Unterstützung statt Strafen: EU-Parlament stärkt Schutz von Whistleblowern

Symbolbild
"Mutige Menschen, die unsere volle Unterstützung verdienen", äußerte sich der ÖVP-Europaabgeordnete Heinz Becker zur neuen EU-Norm.

Das EU-Parlament stärkt den Schutz von Whistleblowern. Die neuen Regeln, die am Dienstag in Straßburg mit 591 Stimmen bei 29 Gegenstimmen und 33 Enthaltungen angenommen wurden und bereits mit den EU-Ministern vereinbart worden waren, legen EU-weite Normen zum Schutz von Informanten fest, die Verstöße gegen das EU-Recht in einer Vielzahl von Bereichen aufdecken.

Dabei geht es um öffentliches Auftragswesen, Finanzdienstleistungen, Geldwäsche, Produkt- und Verkehrssicherheit, nukleare Sicherheit, öffentliche Gesundheit, Verbraucher- und Datenschutz. Die neuen Vorschriften sehen den Schutz und die Förderung der Meldung von Verstößen gegen EU-Recht vor. Ferner können Hinweisgeber zwischen interner und externer Berichterstattung wählen. Außerdem gebe es Schutz vor Repressalien durch Arbeitgeber.

Keine Strafen für öffentliche Kritik

Nicht bestraft werden künftig Whistleblower, die ihre Kritik öffentlich machen, wenn auf ihren ursprünglichen internen Hinweis keine Reaktion erfolgte. Ohne vorhergehende interne Meldung sind öffentliche Hinweise straffrei möglich, wenn eine unmittelbare Gefahr für die Öffentlichkeit oder Vergeltungsmaßnahmen gegen die Hinweisgeber drohen.

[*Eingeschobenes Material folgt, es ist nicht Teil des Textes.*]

(** * Library manager (project4.py): a shallow embedding and its properties

    The development follows [src/project4.py]: the [Book] class, the
    [LibraryManager] class with its JSON persistence, and the staff menu
    that adds books.  State is threaded explicitly through a [World] that
    holds the manager object, the data file and what was printed. *)

From Stdlib Require Import ZArith List String Ascii Bool Lia.
Import ListNotations.
Open Scope string_scope.
Open Scope Z_scope.

(** ** Strings: case and the [in] operator

    A Python string is modelled by the bytes of its UTF-8 encoding: one
    string occurs in another as a run of code points exactly when its
    bytes occur in the bytes of the other.  [str.lower] belongs to the
    Python library, not to the program; the search takes it as a
    parameter [lower], and only its behaviour on ASCII text is written
    out here. *)

Module Str.

Definition is_upper (c : ascii) : bool :=
  let n := nat_of_ascii c in (Nat.leb 65 n && Nat.leb n 90)%bool.

(** [str.lower] on one ASCII character: the letters A-Z go to a-z, every
    other character stays. *)
Definition ascii_lower_char (c : ascii) : ascii :=
  if is_upper c then ascii_of_nat (nat_of_ascii c + 32) else c.

(** [str.lower] on a string of ASCII characters. *)
Fixpoint ascii_lower (s : string) : string :=
  match s with
  | EmptyString => EmptyString
  | String c s' => String (ascii_lower_char c) (ascii_lower s')
  end.

(** [s.isascii()]: every character is below 128. *)
Fixpoint is_ascii (s : string) : bool :=
  match s with
  | EmptyString => true
  | String c s' => (Nat.ltb (nat_of_ascii c) 128 && is_ascii s')%bool
  end.

(** [sub in s]: does [sub] occur in [s] as a contiguous substring? *)
Fixpoint contains (sub s : string) : bool :=
  (String.prefix sub s
   || match s with
      | EmptyString => false
      | String _ s' => contains sub s'
      end)%bool.

(** The letters of the ASCII alphabet, capital and small, side by side. *)
Definition case_pairs : list (ascii * ascii) :=
  combine (list_ascii_of_string "ABCDEFGHIJKLMNOPQRSTUVWXYZ")
          (list_ascii_of_string "abcdefghijklmnopqrstuvwxyz").

(** A character with a capital letter replaced by its small letter, as
    the alphabet above pairs them. *)
Definition small_form (c : ascii) : ascii :=
  match find (fun '(capital, _) => Ascii.eqb c capital) case_pairs with
  | Some (_, small) => small
  | None => c
  end.

(** Two characters that are equal, or the capital and the small form of
    one letter. *)
Definition same_letter (a b : ascii) : bool :=
  Ascii.eqb (small_form a) (small_form b).

(** Two strings of the same length that agree up to letter case. *)
Fixpoint same_nocase (s t : string) : Prop :=
  match s, t with
  | EmptyString, EmptyString => True
  | String a s', String b t' => same_letter a b = true /\ same_nocase s' t'
  | _, _ => False
  end.
(** ** C1 *)

(** C1 (as amended).  In the scan of a line, a doubled quote met inside a
    quoted field puts exactly one quote into the current field and leaves
    the flag set, and a quote that no quote follows flips the flag;
    so a quoted field with an embedded doubled quote and at least one
    character that is not a quote is decoded to its content, with one
    quote where the doubled quote stood (and trimmed when it is
    emitted), whatever was scanned before and whatever follows the
    closing quote. *)
Theorem doubled_quote_in_quoted_field
    (vs : list str) (cur pre post rest : str) :
  has_other_char (pre ++ post) = true ->
  starts_with_quote rest = false ->
  (forall rest',
      scan (mkScan vs cur true) (QUOTE :: QUOTE :: rest')
      = scan (mkScan vs (cur ++ [QUOTE]) true) rest')
  /\ (forall q,
      scan (mkScan vs cur q) (QUOTE :: rest)
      = scan (mkScan vs cur (negb q)) rest)
  /\ scan (mkScan vs cur false)
          (QUOTE :: double_quotes pre ++ QUOTE :: QUOTE
             :: double_quotes post ++ QUOTE :: rest)
     = scan (mkScan vs (cur ++ pre ++ QUOTE :: post) false) rest
  /\ parseLine (QUOTE :: double_quotes pre ++ QUOTE :: QUOTE
                  :: double_quotes post ++ [QUOTE])
     = [trim (pre ++ QUOTE :: post)].
Proof.
  intros Hother Hrest.
  pose proof (has_other_char_app pre post QUOTE Hother) as Hcontent.
  split; [intros rest'; apply scan_doubled|].
  split; [intros q; now apply scan_lone_quote|].
  split.
  - pose proof (scan_quoted (pre ++ QUOTE :: post) vs cur rest Hcontent Hrest) as E.
    rewrite quoted_embedded in E.
    replace ((QUOTE :: double_quotes pre ++ QUOTE :: QUOTE
                :: double_quotes post ++ [QUOTE]) ++ rest)
      with (QUOTE :: double_quotes pre ++ QUOTE :: QUOTE
              :: double_quotes post ++ QUOTE :: rest) in E.
    + exact E.
    + simpl. rewrite <- !app_assoc. simpl. now rewrite <- !app_assoc.
  - pose proof (scan_quoted (pre ++ QUOTE :: post) [] [] [] Hcontent eq_refl) as E.
    rewrite app_nil_r, quoted_embedded in E.
    unfold parseLine, init. rewrite E. reflexivity.
Qed.

(** The theorem at the field made of [say ], a quote and [hi], written
    quoted, followed by a second field. *)
Lemma doubled_quote_in_quoted_field_witness :
  has_other_char (lit "say " ++ lit "hi") = true
  /\ starts_with_quote (lit ",x") = false
  /\ scan (mkScan [] [] false)
          (QUOTE :: double_quotes (lit "say ") ++ QUOTE :: QUOTE
             :: double_quotes (lit "hi") ++ QUOTE :: lit ",x")
     = scan (mkScan [] ([] ++ lit "say " ++ QUOTE :: lit "hi") false) (lit ",x")
  /\ parseLine (QUOTE :: double_quotes (lit "say ") ++ QUOTE :: QUOTE
                  :: double_quotes (lit "hi") ++ [QUOTE])
     = [lit "say " ++ QUOTE :: lit "hi"].
Proof.
  destruct (doubled_quote_in_quoted_field [] [] (lit "say ") (lit "hi") (lit ",x")
              eq_refl eq_refl) as (_ & _ & H3 & H4).
  split; [reflexivity|]. split; [reflexivity|].
  split; [exact H3 | rewrite H4; reflexivity].
Defined.

(** C1 as stated fails: the quoted field whose content is one quote,
    written as four quotes, is decoded to two quotes. *)
Lemma doubled_quote_alone_counterexample :
  parseLine [QUOTE; QUOTE; QUOTE; QUOTE] = [[QUOTE; QUOTE]]
  /\ ~ (forall pre post : str,
          parseLine (QUOTE :: double_quotes pre ++ QUOTE :: QUOTE
                       :: double_quotes post ++ [QUOTE])
          = [trim (pre ++ QUOTE :: post)]).
Proof.
  split; [reflexivity|].
  intros H. specialize (H [] []). vm_compute in H. discriminate H.
Qed.
Lemma update_state_ready (rm : RiskMonitor.risk_monitor) (bet win : float)
    (z : bool) (o : option float) :
  monitor_ready rm ->
  let rm' := RiskMonitor.update_state rm bet win z o in
  monitor_ready rm'
  /\ 0 <= RiskMonitor.z_count_last_50 rm' <= 50
  /\ RiskMonitor.current_streak rm' <= RiskMonitor.current_streak rm + 1.
Proof.
  intros (H0 & _ & Hf & Hl) rm'.
  pose proof (update_state_window rm bet win z o) as [Hw Hc].
  cbv zeta in Hw, Hc. fold rm' in Hw, Hc.
  pose proof (update_state_flags rm bet win z o) as Hg.
  cbv zeta in Hg. fold rm' in Hg.
  assert (Hs : 0 <= RiskMonitor.current_streak rm'
               <= RiskMonitor.current_streak rm + 1).
  { destruct (fgt win f0) eqn:E.
    - pose proof (update_state_win_fields rm bet win z o E) as (_ & S & _).
      fold rm' in S. lia.
    - pose proof (update_state_loss_fields rm bet win z o E) as (S & _).
      fold rm' in S. lia. }
  assert (Hf' : Forall (fun x => x = 0 \/ x = 1)
                  (RiskMonitor.spin_history_for_zero_count rm')
                /\ (length (RiskMonitor.spin_history_for_zero_count rm') <= 50)%nat).
  { rewrite Hw.
    assert (Hh : Forall (fun x => x = 0 \/ x = 1)
                   (RiskMonitor.spin_history_for_zero_count rm
                    ++ [if z then 1 else 0])).
    { apply Forall_app. split; [exact Hf|].
      constructor; [destruct z; tauto | constructor]. }
    destruct (Z.ltb_spec 50 (Z.of_nat (length
                (RiskMonitor.spin_history_for_zero_count rm
                 ++ [if z then 1 else 0])))) as [Hlt|Hge].
    - rewrite length_app in Hlt. cbn [length] in Hlt.
      destruct (RiskMonitor.spin_history_for_zero_count rm) as [|a l];
        [cbn in Hlt; lia|].
      cbn [app tail]. cbn [app] in Hh. apply Forall_cons in Hh as [_ Hh].
      split; [exact Hh|]. rewrite length_app. cbn [length] in *. lia.
    - split; [exact Hh | lia]. }
  destruct Hf' as [Hf' Hl'].
  pose proof (pysum_flags _ Hf') as Hsum. rewrite <- Hc in Hsum.
  split; [|split; [lia | lia]].
  split; [lia|]. split; [|split; assumption].
  intros H15. unfold RiskMonitor.is_stop_suggested. rewrite Hg.
  cbn [RiskMonitor.loss_streak_limit].
  destruct (Z.leb_spec 15 (RiskMonitor.current_streak rm')); [reflexivity|lia].
Qed.

Lemma risk_index_of_returns (s : Z) :
  0 <= s <= max_streak -> exists ri, risk_index_of s = Ok ri.
Proof.
  intros Hs. unfold risk_index_of.
  destruct (streak_table s Hs) as (_ & -> & _). eexists. reflexivity.
Qed.

Lemma buffer_factor_of_returns (z : Z) :
  0 <= z <= 50 -> exists bf, buffer_factor_of z = Ok bf.
Proof.
  intros Hz. unfold buffer_factor_of.
  destruct (zero_count_table z Hz) as (_ & ->). eexists. reflexivity.
Qed.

Repressalien sind ausdrücklich verboten. Eingeführt wurden Schutzmaßnahmen, damit ein Hinweisgeber nicht entlassen, degradiert, eingeschüchtert oder in anderer Weise angegriffen wird. Auch geschützt wird, wer Hinweisgeber unterstützt, wie zum Beispiel Mittelsmänner, Kollegen oder Verwandte.

Aufklärung über Berichtswege

Die Mitgliedstaaten müssen den Hinweisgebern umfassende und unabhängige Informationen über Berichtswege und alternative Verfahren, kostenlose Beratung sowie Rechtsbeistand während des Verfahrens zur Verfügung stellen. Während eines Gerichtsverfahrens können die Meldenden auch finanzielle und psychologische Unterstützung erhalten.

Das Gesetz muss nun noch von den EU-Ministern verabschiedet werden. Die Mitgliedstaaten haben dann zwei Jahre Zeit, um die Vorschriften umzusetzen. Der ÖVP-Europaabgeordnete Heinz Becker bezeichnete Whistleblower als "mutige Menschen, die unsere volle Unterstützung verdienen". Es sei gleichzeitig klargestellt worden, der Weg an die Öffentlichkeit nur dann legitim gegangen werden könne, wenn alle internen Beschwere- und Korrekturmöglichkeiten zuvor ausgeschöpft wurden.

Die SPÖ-Delegationsleiterin Evelyn Regner sieht in Whistleblower "mutige Aufdecker, die Missstände aufzeigen". Solche Menschen müssten geschützt werden.

Die jüngsten Skandale wie der Finanzskandal Luxemburg-Leaks bis hin zu den "Panama Papers" (Panama-Papiere) haben gezeigt, dass Hinweisgeber eine wichtige Rolle bei der Aufdeckung von Verstößen gegen das EU-Recht spielen können, die das öffentliche Interesse und das Wohlergehen der Bürger und der Gesellschaft schädigen. Mangelhafter Schutz von Hinweisgebern auf EU-Ebene kann sich auch negativ auf das Funktionieren von EU-Programmen in einem Mitgliedstaat auswirken, und auch auf andere Länder und die EU insgesamt übergreifen, betont das EU-Parlament.

Unzureichender Hinweisgeberschutz

Derzeit bieten nur 10 EU-Länder (Frankreich, Ungarn, Irland, Italien, Litauen, Malta, Niederlande, Slowakei, Schweden und Großbritannien) einen umfassenden Schutz von Hinweisgebern. In den übrigen Ländern ist der Schutz nur teilweise oder gilt für bestimmte Sektoren oder Kategorien von Arbeitnehmern.

In einer im Jahr 2017 für die EU-Kommission durchgeführten Studie wurden die potenziellen, durch einen unzureichenden Hinweisgeberschutz bedingten Ertragsausfälle allein für den Bereich des öffentlichen Auftragswesens auf EU-weit jährlich 5,8 bis 9,6 Mrd. EUR geschätzt.